Please take the records that follow and repeat exactly the lines starting with the line with "outcome (over deps" and going on through the line with "invoice, the one".
-------- Provided data --------
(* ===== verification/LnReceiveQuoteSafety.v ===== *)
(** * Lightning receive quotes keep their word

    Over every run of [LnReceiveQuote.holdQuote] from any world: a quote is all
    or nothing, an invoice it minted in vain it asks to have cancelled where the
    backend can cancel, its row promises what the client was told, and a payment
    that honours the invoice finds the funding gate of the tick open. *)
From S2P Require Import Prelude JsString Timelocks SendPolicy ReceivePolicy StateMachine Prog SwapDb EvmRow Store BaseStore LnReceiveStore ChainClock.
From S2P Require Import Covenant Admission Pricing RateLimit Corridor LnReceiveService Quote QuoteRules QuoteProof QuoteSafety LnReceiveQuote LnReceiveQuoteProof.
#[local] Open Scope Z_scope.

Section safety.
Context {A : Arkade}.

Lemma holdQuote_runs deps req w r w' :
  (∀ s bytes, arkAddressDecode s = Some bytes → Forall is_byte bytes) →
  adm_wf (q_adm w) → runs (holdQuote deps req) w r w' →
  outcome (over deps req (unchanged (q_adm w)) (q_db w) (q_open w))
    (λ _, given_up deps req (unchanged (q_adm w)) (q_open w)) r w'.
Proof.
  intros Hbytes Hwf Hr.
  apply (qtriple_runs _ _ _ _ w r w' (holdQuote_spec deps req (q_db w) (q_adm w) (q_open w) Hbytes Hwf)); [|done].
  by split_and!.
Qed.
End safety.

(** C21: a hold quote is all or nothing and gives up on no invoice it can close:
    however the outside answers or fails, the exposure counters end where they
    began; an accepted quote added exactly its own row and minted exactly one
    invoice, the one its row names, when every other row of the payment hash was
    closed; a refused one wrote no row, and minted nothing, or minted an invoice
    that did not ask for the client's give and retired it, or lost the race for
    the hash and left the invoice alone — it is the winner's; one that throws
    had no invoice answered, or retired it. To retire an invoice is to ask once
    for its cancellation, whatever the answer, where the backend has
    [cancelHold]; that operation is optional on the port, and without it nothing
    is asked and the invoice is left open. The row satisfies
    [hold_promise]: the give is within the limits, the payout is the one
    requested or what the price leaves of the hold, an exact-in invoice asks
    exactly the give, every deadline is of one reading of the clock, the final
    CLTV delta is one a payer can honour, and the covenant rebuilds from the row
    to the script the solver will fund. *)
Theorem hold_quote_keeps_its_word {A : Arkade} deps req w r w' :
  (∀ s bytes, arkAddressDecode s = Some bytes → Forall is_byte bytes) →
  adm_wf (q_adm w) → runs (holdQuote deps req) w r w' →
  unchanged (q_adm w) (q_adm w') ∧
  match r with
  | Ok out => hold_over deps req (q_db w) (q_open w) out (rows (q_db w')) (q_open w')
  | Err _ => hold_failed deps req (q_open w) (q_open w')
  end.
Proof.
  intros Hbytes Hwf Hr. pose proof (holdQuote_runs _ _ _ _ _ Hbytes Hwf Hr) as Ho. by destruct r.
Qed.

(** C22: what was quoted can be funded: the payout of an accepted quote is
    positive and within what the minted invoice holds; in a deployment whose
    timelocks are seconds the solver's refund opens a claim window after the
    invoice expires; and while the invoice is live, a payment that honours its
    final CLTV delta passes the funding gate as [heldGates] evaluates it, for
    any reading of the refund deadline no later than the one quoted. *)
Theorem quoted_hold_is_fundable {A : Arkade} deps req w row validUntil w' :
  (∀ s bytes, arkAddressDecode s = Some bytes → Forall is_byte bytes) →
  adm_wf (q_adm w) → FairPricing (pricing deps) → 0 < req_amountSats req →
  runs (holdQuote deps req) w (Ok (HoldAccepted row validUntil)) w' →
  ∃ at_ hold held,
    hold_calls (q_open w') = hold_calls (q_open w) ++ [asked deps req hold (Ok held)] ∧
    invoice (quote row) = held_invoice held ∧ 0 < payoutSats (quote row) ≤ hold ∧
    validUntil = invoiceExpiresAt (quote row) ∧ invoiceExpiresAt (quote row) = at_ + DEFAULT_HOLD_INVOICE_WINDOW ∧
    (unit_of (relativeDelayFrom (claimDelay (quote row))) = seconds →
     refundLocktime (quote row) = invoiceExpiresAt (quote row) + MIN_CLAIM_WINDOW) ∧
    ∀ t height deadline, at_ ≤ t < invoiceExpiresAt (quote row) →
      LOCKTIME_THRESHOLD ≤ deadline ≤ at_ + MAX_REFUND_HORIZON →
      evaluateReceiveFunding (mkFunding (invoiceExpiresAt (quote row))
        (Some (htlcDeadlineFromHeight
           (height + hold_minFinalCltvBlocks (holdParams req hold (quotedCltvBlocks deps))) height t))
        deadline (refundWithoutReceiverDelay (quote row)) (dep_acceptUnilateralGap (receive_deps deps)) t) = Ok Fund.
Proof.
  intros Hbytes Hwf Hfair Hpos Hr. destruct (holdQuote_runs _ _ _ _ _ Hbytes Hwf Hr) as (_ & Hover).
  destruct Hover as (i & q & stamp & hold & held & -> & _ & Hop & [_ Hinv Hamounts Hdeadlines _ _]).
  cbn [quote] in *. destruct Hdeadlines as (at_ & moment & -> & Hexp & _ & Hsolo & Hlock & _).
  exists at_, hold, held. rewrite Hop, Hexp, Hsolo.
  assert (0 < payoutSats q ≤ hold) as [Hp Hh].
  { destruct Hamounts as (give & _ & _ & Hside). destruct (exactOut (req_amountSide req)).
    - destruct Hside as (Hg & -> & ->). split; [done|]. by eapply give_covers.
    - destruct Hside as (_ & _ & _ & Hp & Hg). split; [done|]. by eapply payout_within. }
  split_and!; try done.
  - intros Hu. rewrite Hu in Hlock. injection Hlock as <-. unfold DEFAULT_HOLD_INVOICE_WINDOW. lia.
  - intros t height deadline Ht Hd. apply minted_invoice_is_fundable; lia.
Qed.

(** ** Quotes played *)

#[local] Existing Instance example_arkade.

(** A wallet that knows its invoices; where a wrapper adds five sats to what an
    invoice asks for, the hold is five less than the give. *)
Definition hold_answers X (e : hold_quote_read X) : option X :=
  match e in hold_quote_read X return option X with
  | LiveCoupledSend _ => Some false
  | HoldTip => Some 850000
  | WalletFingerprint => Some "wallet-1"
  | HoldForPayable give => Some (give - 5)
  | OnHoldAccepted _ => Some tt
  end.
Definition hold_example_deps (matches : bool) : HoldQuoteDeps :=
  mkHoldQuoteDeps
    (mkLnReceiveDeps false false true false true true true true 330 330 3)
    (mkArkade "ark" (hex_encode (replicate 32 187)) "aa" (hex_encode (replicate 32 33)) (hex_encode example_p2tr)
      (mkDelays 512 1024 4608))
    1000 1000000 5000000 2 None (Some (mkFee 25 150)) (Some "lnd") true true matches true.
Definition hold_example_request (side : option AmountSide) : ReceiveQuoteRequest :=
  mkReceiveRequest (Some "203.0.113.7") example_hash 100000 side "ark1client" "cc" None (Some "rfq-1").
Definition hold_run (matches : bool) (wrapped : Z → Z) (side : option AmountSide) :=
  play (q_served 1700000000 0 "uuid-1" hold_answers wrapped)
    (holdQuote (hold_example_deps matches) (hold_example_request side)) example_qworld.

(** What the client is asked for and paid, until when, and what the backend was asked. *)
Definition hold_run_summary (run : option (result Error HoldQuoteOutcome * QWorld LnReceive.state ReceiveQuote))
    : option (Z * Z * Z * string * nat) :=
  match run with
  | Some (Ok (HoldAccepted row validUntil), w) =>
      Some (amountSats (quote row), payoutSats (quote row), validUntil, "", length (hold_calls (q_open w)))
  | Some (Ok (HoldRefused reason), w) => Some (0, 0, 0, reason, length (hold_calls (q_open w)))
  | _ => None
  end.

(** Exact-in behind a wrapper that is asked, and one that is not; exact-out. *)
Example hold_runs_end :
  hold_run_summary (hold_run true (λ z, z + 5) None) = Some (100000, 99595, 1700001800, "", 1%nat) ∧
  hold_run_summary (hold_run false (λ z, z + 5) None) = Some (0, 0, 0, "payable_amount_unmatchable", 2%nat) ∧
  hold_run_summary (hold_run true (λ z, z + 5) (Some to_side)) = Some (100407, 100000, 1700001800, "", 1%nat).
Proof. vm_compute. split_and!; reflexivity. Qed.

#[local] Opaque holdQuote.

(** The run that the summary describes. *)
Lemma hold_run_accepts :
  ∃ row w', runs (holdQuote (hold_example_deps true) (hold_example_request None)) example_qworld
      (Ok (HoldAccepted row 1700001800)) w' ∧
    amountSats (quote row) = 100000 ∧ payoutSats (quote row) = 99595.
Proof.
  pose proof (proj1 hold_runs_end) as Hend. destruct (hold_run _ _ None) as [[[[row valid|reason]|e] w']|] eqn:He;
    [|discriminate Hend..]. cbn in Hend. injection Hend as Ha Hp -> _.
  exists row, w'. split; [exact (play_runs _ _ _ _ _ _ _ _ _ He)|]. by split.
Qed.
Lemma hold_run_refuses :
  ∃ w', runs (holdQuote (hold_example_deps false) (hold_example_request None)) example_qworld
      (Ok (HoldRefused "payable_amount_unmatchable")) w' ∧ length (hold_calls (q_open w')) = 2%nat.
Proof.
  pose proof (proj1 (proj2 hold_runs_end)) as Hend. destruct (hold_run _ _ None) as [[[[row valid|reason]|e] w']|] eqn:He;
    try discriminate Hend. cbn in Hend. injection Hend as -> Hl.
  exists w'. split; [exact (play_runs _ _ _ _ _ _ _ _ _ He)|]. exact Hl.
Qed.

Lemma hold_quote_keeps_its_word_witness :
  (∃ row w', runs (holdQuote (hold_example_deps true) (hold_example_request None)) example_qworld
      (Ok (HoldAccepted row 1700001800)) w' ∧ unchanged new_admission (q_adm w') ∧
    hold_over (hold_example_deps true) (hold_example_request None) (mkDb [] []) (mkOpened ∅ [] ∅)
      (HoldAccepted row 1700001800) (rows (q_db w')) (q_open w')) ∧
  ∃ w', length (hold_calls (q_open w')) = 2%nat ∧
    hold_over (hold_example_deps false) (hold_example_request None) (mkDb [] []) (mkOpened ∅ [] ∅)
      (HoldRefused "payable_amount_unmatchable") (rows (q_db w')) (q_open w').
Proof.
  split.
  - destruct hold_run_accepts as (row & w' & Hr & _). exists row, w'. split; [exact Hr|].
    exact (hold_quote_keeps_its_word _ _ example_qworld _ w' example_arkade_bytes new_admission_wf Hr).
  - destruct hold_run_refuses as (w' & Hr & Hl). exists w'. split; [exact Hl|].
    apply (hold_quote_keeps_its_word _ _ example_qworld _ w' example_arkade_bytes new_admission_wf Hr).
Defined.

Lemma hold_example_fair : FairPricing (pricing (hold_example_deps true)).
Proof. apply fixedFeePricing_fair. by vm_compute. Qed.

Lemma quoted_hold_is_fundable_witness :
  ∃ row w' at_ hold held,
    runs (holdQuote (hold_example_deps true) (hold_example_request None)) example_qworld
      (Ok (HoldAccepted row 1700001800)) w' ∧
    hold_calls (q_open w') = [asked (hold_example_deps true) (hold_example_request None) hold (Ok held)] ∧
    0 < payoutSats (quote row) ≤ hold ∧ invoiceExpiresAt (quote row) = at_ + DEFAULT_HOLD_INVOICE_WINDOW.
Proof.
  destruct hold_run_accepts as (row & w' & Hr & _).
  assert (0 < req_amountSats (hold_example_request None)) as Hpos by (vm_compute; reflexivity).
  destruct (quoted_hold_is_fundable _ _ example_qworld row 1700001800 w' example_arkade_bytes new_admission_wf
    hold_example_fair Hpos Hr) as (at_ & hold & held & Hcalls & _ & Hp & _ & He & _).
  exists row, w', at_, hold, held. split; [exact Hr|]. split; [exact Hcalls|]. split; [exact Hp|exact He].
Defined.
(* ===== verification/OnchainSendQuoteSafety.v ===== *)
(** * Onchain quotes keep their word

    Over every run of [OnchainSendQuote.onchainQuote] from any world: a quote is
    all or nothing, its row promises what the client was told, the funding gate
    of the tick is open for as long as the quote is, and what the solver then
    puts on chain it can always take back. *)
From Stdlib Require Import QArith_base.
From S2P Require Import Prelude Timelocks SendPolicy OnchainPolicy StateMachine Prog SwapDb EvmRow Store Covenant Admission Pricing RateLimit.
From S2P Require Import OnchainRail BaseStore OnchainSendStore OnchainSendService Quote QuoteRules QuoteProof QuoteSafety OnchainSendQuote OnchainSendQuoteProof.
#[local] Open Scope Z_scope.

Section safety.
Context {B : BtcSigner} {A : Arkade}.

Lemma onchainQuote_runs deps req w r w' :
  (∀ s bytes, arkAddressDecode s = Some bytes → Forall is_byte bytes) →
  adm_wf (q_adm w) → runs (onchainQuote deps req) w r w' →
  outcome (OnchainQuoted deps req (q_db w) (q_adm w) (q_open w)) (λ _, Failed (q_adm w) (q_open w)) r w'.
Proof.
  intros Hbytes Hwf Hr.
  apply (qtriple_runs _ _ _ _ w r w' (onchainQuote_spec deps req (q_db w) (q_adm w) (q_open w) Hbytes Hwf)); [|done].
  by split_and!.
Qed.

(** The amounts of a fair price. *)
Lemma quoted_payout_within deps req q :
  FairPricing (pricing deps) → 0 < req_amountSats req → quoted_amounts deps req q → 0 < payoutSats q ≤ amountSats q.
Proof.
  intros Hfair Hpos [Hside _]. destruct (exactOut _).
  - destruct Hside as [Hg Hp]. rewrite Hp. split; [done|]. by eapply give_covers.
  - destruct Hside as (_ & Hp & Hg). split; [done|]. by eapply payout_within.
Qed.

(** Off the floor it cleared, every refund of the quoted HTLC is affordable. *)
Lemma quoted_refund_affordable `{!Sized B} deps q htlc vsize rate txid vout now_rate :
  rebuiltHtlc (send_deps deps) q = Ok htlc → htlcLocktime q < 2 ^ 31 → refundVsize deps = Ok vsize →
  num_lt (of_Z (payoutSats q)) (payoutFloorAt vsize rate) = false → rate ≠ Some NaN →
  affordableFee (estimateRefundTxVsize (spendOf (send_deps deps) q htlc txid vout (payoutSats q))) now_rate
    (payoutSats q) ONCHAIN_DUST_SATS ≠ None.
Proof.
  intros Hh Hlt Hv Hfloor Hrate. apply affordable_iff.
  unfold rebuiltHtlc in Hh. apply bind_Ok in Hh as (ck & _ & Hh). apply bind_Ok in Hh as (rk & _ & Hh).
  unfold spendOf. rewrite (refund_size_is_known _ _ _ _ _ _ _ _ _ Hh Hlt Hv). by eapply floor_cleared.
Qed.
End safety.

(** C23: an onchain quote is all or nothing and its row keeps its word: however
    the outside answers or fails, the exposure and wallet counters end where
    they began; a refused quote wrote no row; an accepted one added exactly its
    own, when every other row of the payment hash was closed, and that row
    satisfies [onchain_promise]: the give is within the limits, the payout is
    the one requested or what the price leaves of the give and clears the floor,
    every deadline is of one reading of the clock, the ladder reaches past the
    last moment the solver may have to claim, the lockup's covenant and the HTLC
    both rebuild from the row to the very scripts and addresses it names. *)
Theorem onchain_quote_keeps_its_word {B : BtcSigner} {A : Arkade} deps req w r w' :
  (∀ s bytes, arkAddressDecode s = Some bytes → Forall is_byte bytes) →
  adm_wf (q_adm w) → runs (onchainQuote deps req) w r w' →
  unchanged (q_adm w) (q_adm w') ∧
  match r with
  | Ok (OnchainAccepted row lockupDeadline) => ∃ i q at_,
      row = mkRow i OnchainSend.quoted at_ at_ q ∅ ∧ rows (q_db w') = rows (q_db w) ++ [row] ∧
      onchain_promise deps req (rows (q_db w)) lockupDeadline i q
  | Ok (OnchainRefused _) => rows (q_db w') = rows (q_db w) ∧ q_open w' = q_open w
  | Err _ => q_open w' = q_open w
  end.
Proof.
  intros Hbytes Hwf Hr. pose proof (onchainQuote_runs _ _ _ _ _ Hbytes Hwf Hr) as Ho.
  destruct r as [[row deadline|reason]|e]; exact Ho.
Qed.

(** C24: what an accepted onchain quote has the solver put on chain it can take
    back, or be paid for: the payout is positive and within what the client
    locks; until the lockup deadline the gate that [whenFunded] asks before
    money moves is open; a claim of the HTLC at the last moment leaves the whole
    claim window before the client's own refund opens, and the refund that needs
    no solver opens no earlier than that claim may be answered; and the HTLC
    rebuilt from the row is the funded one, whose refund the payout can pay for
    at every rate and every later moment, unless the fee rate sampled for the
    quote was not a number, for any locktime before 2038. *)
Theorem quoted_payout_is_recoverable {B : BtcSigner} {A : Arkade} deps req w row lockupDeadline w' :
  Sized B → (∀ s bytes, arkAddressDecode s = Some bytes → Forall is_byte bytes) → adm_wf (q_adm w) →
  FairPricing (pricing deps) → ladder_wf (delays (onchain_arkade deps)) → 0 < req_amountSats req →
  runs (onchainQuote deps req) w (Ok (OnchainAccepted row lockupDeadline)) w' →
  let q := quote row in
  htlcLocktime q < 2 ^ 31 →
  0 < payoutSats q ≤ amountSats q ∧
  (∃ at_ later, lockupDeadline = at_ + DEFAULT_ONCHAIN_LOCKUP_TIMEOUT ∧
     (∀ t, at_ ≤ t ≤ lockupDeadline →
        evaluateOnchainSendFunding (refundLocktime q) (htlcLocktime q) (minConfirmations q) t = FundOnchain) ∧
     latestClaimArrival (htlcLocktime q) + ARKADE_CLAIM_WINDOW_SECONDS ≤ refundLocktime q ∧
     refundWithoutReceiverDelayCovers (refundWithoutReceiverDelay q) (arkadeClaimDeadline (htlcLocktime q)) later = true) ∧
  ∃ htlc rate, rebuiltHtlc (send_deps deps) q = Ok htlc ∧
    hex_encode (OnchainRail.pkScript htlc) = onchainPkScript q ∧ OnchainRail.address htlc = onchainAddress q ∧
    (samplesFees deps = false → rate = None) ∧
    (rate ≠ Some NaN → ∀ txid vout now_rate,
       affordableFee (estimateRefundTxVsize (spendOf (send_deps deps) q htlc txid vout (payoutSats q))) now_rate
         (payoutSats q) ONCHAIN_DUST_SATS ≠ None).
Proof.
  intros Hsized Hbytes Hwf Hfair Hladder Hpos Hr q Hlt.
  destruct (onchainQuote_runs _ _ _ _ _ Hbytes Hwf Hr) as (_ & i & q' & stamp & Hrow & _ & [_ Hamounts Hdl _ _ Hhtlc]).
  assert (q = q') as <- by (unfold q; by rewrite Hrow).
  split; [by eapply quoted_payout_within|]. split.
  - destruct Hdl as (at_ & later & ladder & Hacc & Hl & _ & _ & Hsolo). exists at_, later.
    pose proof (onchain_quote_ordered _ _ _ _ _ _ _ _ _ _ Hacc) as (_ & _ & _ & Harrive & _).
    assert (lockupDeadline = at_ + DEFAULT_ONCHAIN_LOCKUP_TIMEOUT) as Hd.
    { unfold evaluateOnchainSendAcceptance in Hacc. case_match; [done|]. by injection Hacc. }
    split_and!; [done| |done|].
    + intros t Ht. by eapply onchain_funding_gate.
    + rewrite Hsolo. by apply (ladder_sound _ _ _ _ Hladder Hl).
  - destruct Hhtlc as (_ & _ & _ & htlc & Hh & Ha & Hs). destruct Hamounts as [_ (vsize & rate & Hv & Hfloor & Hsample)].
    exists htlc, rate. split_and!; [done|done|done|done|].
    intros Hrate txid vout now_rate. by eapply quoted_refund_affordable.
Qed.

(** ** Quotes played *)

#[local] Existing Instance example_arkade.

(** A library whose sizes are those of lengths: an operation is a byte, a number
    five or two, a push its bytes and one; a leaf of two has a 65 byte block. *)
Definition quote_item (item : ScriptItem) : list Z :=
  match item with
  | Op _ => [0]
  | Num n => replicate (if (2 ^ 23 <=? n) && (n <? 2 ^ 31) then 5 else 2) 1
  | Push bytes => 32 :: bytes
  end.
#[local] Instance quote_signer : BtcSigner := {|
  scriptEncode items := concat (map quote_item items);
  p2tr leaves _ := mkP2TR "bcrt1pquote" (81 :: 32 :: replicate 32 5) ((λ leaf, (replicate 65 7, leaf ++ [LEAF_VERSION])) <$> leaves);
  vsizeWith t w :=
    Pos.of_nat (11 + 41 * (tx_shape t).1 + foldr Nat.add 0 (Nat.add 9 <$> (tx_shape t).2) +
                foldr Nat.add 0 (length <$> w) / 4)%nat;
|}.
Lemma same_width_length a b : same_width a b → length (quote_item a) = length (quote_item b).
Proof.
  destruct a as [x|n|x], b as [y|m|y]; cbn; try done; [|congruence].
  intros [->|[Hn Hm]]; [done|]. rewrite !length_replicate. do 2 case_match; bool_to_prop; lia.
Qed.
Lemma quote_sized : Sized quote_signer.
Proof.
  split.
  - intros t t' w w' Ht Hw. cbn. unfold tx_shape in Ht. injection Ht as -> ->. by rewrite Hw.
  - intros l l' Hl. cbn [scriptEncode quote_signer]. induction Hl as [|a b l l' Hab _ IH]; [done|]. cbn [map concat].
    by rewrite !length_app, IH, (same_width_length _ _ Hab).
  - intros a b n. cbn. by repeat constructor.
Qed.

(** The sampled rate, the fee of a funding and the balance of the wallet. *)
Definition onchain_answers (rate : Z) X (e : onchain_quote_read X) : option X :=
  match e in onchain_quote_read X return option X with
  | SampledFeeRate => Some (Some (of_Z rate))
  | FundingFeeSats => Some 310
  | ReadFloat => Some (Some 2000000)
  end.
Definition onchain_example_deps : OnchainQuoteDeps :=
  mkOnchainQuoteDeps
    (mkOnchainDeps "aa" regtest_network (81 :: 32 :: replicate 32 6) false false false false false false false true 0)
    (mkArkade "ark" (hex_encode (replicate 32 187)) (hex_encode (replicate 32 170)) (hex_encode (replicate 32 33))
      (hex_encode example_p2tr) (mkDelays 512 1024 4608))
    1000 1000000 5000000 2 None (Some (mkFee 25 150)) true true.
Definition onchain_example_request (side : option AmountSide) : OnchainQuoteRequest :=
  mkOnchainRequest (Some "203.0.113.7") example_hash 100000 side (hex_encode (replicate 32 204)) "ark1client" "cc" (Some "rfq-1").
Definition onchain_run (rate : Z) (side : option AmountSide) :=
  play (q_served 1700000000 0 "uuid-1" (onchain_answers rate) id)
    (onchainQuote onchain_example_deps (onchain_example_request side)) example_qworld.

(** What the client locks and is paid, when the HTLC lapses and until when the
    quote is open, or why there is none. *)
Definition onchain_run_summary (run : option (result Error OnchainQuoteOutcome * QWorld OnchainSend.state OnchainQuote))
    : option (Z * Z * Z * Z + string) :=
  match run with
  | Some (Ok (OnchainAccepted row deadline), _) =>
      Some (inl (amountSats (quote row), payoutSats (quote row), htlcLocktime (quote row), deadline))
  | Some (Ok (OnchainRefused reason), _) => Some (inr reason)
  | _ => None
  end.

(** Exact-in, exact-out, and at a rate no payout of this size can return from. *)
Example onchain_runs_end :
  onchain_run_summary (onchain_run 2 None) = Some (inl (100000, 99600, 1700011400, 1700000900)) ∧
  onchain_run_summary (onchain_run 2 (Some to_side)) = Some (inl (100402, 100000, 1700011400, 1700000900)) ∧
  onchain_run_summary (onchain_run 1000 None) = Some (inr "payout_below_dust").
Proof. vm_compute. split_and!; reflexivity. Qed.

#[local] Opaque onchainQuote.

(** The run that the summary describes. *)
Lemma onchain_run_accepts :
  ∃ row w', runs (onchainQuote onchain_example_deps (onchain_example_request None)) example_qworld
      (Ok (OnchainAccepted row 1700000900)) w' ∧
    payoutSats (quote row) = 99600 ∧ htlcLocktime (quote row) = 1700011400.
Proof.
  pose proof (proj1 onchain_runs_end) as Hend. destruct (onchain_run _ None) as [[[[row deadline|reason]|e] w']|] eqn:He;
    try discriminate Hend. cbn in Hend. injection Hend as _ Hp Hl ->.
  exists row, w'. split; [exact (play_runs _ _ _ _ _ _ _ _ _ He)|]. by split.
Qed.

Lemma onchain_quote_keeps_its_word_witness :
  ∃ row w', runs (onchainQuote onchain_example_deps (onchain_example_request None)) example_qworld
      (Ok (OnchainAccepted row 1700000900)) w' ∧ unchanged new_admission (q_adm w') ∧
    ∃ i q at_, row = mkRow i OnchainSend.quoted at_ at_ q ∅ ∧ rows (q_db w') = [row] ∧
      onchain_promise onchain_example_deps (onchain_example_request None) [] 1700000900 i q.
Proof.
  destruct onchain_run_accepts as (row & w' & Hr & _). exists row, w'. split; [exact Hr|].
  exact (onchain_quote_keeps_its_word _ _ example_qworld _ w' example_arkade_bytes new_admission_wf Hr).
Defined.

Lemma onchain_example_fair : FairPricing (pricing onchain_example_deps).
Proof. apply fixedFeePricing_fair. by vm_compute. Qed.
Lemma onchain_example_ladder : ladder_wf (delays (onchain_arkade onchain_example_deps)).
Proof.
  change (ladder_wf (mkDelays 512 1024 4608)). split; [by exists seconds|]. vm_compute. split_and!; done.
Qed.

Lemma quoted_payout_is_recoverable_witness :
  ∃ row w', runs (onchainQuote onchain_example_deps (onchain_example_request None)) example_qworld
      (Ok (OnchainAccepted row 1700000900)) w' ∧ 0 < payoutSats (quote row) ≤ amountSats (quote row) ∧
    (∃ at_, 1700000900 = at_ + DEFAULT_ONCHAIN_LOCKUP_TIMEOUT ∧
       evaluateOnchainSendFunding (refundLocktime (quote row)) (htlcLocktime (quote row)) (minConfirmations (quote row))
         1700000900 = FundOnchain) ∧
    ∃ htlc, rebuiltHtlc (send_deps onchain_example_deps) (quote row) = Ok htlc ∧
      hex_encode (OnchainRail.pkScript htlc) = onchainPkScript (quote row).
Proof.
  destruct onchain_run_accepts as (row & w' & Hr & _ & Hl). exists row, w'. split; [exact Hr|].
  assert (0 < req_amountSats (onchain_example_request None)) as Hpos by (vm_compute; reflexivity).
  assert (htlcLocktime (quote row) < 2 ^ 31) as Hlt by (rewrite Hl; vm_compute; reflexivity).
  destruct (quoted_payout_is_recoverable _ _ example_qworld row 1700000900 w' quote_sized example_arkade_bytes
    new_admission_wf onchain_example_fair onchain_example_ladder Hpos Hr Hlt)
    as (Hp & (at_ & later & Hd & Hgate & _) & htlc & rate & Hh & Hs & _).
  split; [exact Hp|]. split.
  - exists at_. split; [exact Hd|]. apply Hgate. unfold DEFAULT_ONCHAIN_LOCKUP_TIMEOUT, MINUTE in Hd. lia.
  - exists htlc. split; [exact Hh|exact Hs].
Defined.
--------
• Task solution:
  outcome (over deps req (unchanged (q_adm w)) (q_db w) (q_open w))
    (λ _, given_up deps req (unchanged (q_adm w)) (q_open w)) r w'.
Proof.
  intros Hbytes Hwf Hr.
  apply (qtriple_runs _ _ _ _ w r w' (holdQuote_spec deps req (q_db w) (q_adm w) (q_open w) Hbytes Hwf)); [|done].
  by split_and!.
Qed.
End safety.

(** C21: a hold quote is all or nothing and gives up on no invoice it can close:
    however the outside answers or fails, the exposure counters end where they
    began; an accepted quote added exactly its own row and minted exactly one
    invoice, the one its row names, when every other row of the payment hash was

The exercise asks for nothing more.